┌──

(** [s.split(',')] for a one-character separator. *)
Fixpoint split (sep : ascii) (s : string) : list string :=
  match s with
  | EmptyString => [EmptyString]
  | String c rest =>
      if Ascii.eqb c sep then EmptyString :: split sep rest
      else match split sep rest with
           | hd :: tl => String c hd :: tl
           | [] => [String c EmptyString]
           end
  end.

(** [arr.includes(x)] on strings. *)
Definition includes (x : string) (arr : list string) : bool :=
  existsb (String.eqb x) arr.

(** [arr.slice(b, e)] for indices that are not negative. *)
Definition slice {A} (b e : nat) (l : list A) : list A :=
  firstn (e - b) (skipn b l).

(** [arr.filter((x, index) => f x index)] *)
Fixpoint filter_from {A} (f : A -> nat -> bool) (index : nat) (l : list A)
  : list A :=
  match l with
  | [] => []
  | x :: rest =>
      if f x index then x :: filter_from f (S index) rest
      else filter_from f (S index) rest
  end.

Definition filter_index {A} (f : A -> nat -> bool) (l : list A) : list A :=
  filter_from f 0%nat l.

(** *** The mirror node *)

(** The fee schedule of a token description.  The script only asks whether
    each field is there: an array counts as true even when it is empty. *)
Record custom_fees_json := {
  royalty_fees : option (list Z);
  fixed_fees : option (list Z)
}.

(** The fields of a token description that [getTokenDetails] copies. *)
Record token_details := {
  symbol : string;
  name : string;
  max_supply : jsvalue;
  type : string;
  custom_fees : option custom_fees_json;
  memo : string
}.

(** One entry of a page of NFTs; the metadata is base64 text. *)
Record nft := {
  serial_number : Z;
  nft_metadata : string;
  deleted : bool
}.

(** A page: its entries and [links.next], [None] for [null]. *)
Record nfts_page := {
  nfts : list nft;
  links_next : option string
}.

(** *** The ledger client *)

Inductive token_supply_type := Finite | Infinite.

(** A royalty fee; a field is [None] until its setter is called. *)
Record custom_royalty_fee := {
  numerator : option Z;
  denominator : option Z;
  feeCollectorAccountId : option string;
  fallbackFee : option Z
}.

Record token_create_transaction := {
  tokenName : string;
  tokenSymbol : string;
  tokenMemo : string;
  initialSupply : Z;
  treasuryAccountId : string;
  autoRenewAccountId : string;
  supplyKey : string;
  create_maxTransactionFee : Z;
  maxSupply : option jsnumber;
  supplyType : token_supply_type;
  customFees : list custom_royalty_fee
}.

Record token_mint_transaction := {
  mint_tokenId : string;
  mint_metadata : list Buffer.bytes;
  mint_maxTransactionFee : Z;
  mint_signer : string
}.

Record token_burn_transaction := {
  burn_tokenId : string;
  burn_serials : list Z;
  burn_signer : string
}.

(** *** What the script does, in order *)

Inductive event :=
| ConsoleLog (line : string)
| ConsoleError (line : string)
| SaveKeyToFile (tokens : list string) (key : string)
| MirrorGet (url : string)
| TokenCreate (tx : token_create_transaction)
| TokenMint (tx : token_mint_transaction)
| TokenBurn (tx : token_burn_transaction).

Definition history := list event.

(** Answer of the mirror node to one request. *)
Inductive response (A : Type) :=
| Failed (err : string)
| Replied (data : A).
Arguments Failed {A} err.
Arguments Replied {A} data.

(** Fate of one transaction: signing or submission rejects, the receipt
    query rejects, or a receipt comes back. *)
Inductive submitted (R : Type) :=
| ExecuteRejected (err : string)
| ReceiptRejected (err : string)
| Receipt (r : R).
Arguments ExecuteRejected {R} err.
Arguments ReceiptRejected {R} err.
Arguments Receipt {R} r.

Record mint_receipt := { receipt_serials : list Z }.

(** The outside world: every answer may depend on all that happened
    before the request.  The last three fields belong to the ledger's
    library: the texts for which [AccountId.fromString] and
    [PrivateKey.fromStringED25519] return rather than throw, and the key
    that [PrivateKey.generate] makes. *)
Record world := {
  get_token : history -> string -> response token_details;
  get_nfts : history -> string -> response nfts_page;
  create_token : history -> token_create_transaction -> submitted string;
  mint_token : history -> token_mint_transaction -> submitted mint_receipt;
  burn_token : history -> token_burn_transaction -> submitted string;
  accepts_account_id : string -> bool;
  accepts_private_key : string -> bool;
  generated_key : string
}.

Record environment := {
  ACCOUNT_ID : option string;
  PRIVATE_KEY : option string;
  SUPPLY_KEY_env : option string
}.

(** Truth value of an environment variable: unset and empty are false. *)
Definition truthy (v : option string) : bool :=
  match v with
  | Some s => negb (String.eqb s "")
  | None => false
  end.

Definition MIRROR_NODE : string := "https://mainnet-public.mirrornode.hedera.com".
Definition MAX_TX_FEE : Z := 80.
Definition batchSize : nat := 10.

Definition testnetOperatorId (env : environment) : string :=
  match ACCOUNT_ID env with Some a => a | None => "" end.

Definition SUPPLY_KEY (w : world) (env : environment) : string :=
  match SUPPLY_KEY_env env with
  | Some k => if truthy (Some k) then k else generated_key w
  | None => generated_key w
  end.

(* ===================================================================== *)
(** ** The monad of the script                                            *)
(* ===================================================================== *)

Inductive error :=
| TypeError (msg : string)
| Error (msg : string)
| Rejection (msg : string).

Definition show_error (e : error) : string :=
  match e with
  | TypeError msg => "TypeError: " +++ msg
  | Error msg => "Error: " +++ msg
  | Rejection msg => msg
  end.

(** How a computation ends: with a value, with an exception on its way up,
    with [process.exit], or still running when the fuel of the
    pagination loop is spent. *)
Inductive outcome (A : Type) :=
| Done (a : A)
| Thrown (e : error)
| Exited (code : Z)
| OutOfFuel.
Arguments Done {A} a.
Arguments Thrown {A} e.
Arguments Exited {A} code.
Arguments OutOfFuel {A}.

Definition M (A : Type) : Type := history -> outcome A * history.

Definition ret {A} (a : A) : M A := fun h => (Done a, h).

Definition bind {A B} (m : M A) (k : A -> M B) : M B :=
  fun h =>
    match m h with
    | (Done a, h') => k a h'
    | (Thrown e, h') => (Thrown e, h')
    | (Exited c, h') => (Exited c, h')
    | (OutOfFuel, h') => (OutOfFuel, h')
    end.

Notation "x <- m ;; k" := (bind m (fun x => k))
  (at level 61, m at next level, right associativity).
Notation "m ;; k" := (bind m (fun _ => k))
  (at level 61, right associativity).

Definition throw {A} (e : error) : M A := fun h => (Thrown e, h).
Definition process_exit {A} (code : Z) : M A := fun h => (Exited code, h).
Definition out_of_fuel {A} : M A := fun h => (OutOfFuel, h).
Definition emit (e : event) : M unit := fun h => (Done tt, h ++ [e]).
Definition console_log (line : string) : M unit := emit (ConsoleLog line).
Definition console_error (line : string) : M unit := emit (ConsoleError line).

(** A request is recorded, then answered from the history before it. *)
Definition ask {A} (e : event) (answer : history -> A) : M A :=
  fun h => (Done (answer h), h ++ [e]).

(* ===================================================================== *)
(** ** The script                                                         *)
(* ===================================================================== *)

(** *** [saveKeyToFile] *)

(** The file is written behind the script's back; what counts here is that
    the call is made, and with which token list.  The lines that the
    callbacks of the write and of the read print once the file system has
    answered, at a time that the script does not control, are not part of
    the history. *)
Definition saveKeyToFile (w : world) (env : environment) (tokens : list string)
  : M unit :=
  emit (SaveKeyToFile tokens (SUPPLY_KEY w env)).

(** *** [getTokenDetails] *)

Definition getTokenDetails (w : world) (_tokenId : string)
  : M (option token_details) :=
  let url := MIRROR_NODE +++ "/api/v1/tokens/" +++ _tokenId in
  r <- ask (MirrorGet url) (fun h => get_token w h url) ;;
  match r with
  | Replied jsonResponse =>
      ret (Some {| symbol := symbol jsonResponse;
                   name := name jsonResponse;
                   max_supply := max_supply jsonResponse;
                   type := type jsonResponse;
                   custom_fees := custom_fees jsonResponse;
                   memo := memo jsonResponse |})
  | Failed err => console_error err ;; ret None
  end.

(** *** The token-creation request *)

Definition royalty_part (env : environment) (cf : custom_fees_json)
  : option custom_royalty_fee :=
  match royalty_fees cf with
  | Some _ =>
      Some {| numerator := Some 1; denominator := Some 100;
              feeCollectorAccountId := Some (testnetOperatorId env);
              fallbackFee := None |}
  | None => None
  end.

Definition fixed_part (env : environment) (cf : custom_fees_json)
  (fee : option custom_royalty_fee) : option custom_royalty_fee :=
  match fixed_fees cf with
  | Some _ =>
      let fee' :=
        match fee with
        | Some f => f
        | None => {| numerator := None; denominator := None;
                     feeCollectorAccountId := Some (testnetOperatorId env);
                     fallbackFee := None |}
        end in
      Some {| numerator := numerator fee'; denominator := denominator fee';
              feeCollectorAccountId := feeCollectorAccountId fee';
              fallbackFee := Some 1 |}
  | None => fee
  end.

Definition migrated_fees (env : environment) (cf : option custom_fees_json)
  : list custom_royalty_fee :=
  match cf with
  | Some cf =>
      match fixed_part env cf (royalty_part env cf) with
      | Some fee => [fee]
      | None => []
      end
  | None => []
  end.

└──

> **TASK ITEM**:
Please transcribe exactly the lines above from the line that has "x :: rest =>" up to and including the line that has "(** *** The mirror node *)"; no other line belongs in the answer.

> **ANSWER SPACE**:
  | x :: rest =>
      if f x index then x :: filter_from f (S index) rest
      else filter_from f (S index) rest
  end.

Definition filter_index {A} (f : A -> nat -> bool) (l : list A) : list A :=
  filter_from f 0%nat l.

(** *** The mirror node *)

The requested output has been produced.